Task description: Take the material below and reproduce, word for word, only the lines from the line with "i ← get_inode root_inode;" through the line with "<| d_flags ::= λ f, clear_flag (set_flag".

Material for this exercise:
┏━━
Definition d_instantiate_unique (entry inode : ptr) : KM ptr :=
  e ← get_dentry entry;
  bug_on (negb (d_alias e =? NULL)) ;;
  if inode =? NULL then
    mod_dentry entry (λ d, d <| d_inode := inode |>) ;; mret NULL
  else
    i ← get_inode inode;
    alias ← find_same_alias (i_dentry i) e;
    if negb (alias =? NULL) then
      dget_locked alias ;;
      a ← get_dentry alias;
      bug_on (negb (d_unhashed a)) ;;
      mret alias
    else
      d_alias_add entry inode ;;
      mod_dentry entry (λ d, d <| d_inode := inode |>) ;;
      mret NULL.

Definition d_alloc_root (root_inode : ptr) : KM ptr :=
  if root_inode =? NULL then mret NULL
  else
    res ← d_alloc NULL {| q_hash := 0; q_len := 1; q_name := cstr "/" |};
    if res =? NULL then mret NULL
    else
      i ← get_inode root_inode;
      mod_dentry res (λ d, d <| d_sb := i_sb i |> <| d_parent := res |>) ;;
      d_instantiate res root_inode ;;
      mret res.

Definition d_alloc_anon (inode : ptr) : KM ptr :=
  res ← d_find_alias inode;
  if negb (res =? NULL) then iput inode ;; mret res
  else
    tmp ← d_alloc NULL {| q_hash := 0; q_len := 0; q_name := [] |};
    if tmp =? NULL then mret NULL
    else
      mod_dentry tmp (λ d, d <| d_parent := tmp |>) ;;
      res ← __d_find_alias inode false;
      if res =? NULL then
        i ← get_inode inode;
        mod_dentry tmp (λ d, d
          <| d_sb := i_sb i |>
          <| d_parent := tmp |>
          <| d_inode := inode |>
          <| d_flags ::= λ f, clear_flag (set_flag f DCACHE_DISCONNECTED) DCACHE_UNHASHED |>) ;;
        d_alias_add tmp inode ;;
        mod_super (i_sb i) (λ b, b <| s_anon ::= cons tmp |>) ;;
        mod_dentry tmp (λ d, d <| d_hash_node := InAnon (i_sb i) |>) ;;
        mret tmp
      else iput inode ;; dput tmp ;; mret res.

(** ** The hash table *)

Definition __d_rehash (entry : ptr) (list : Z) : KM unit :=
  mod_dentry entry (λ d, d <| d_flags ::= λ f, clear_flag f DCACHE_UNHASHED |>) ;;
  d_hash_add entry list.

Definition d_rehash (entry : ptr) : KM unit :=
  e ← get_dentry entry;
  list ← d_hash (d_parent e) (d_name_hash e);
  __d_rehash entry list.

Definition d_add (entry inode : ptr) : KM unit :=
  d_instantiate entry inode ;; d_rehash entry.

Definition d_add_unique (entry inode : ptr) : KM ptr :=
  res ← d_instantiate_unique entry inode;
  d_rehash (if negb (res =? NULL) then res else entry) ;;
  mret res.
┗━━
Answer section:
      i ← get_inode root_inode;
      mod_dentry res (λ d, d <| d_sb := i_sb i |> <| d_parent := res |>) ;;
      d_instantiate res root_inode ;;
      mret res.

Definition d_alloc_anon (inode : ptr) : KM ptr :=
  res ← d_find_alias inode;
  if negb (res =? NULL) then iput inode ;; mret res
  else
    tmp ← d_alloc NULL {| q_hash := 0; q_len := 0; q_name := [] |};
    if tmp =? NULL then mret NULL
    else
      mod_dentry tmp (λ d, d <| d_parent := tmp |>) ;;
      res ← __d_find_alias inode false;
      if res =? NULL then
        i ← get_inode inode;
        mod_dentry tmp (λ d, d
          <| d_sb := i_sb i |>
          <| d_parent := tmp |>
          <| d_inode := inode |>
          <| d_flags ::= λ f, clear_flag (set_flag f DCACHE_DISCONNECTED) DCACHE_UNHASHED |>) ;;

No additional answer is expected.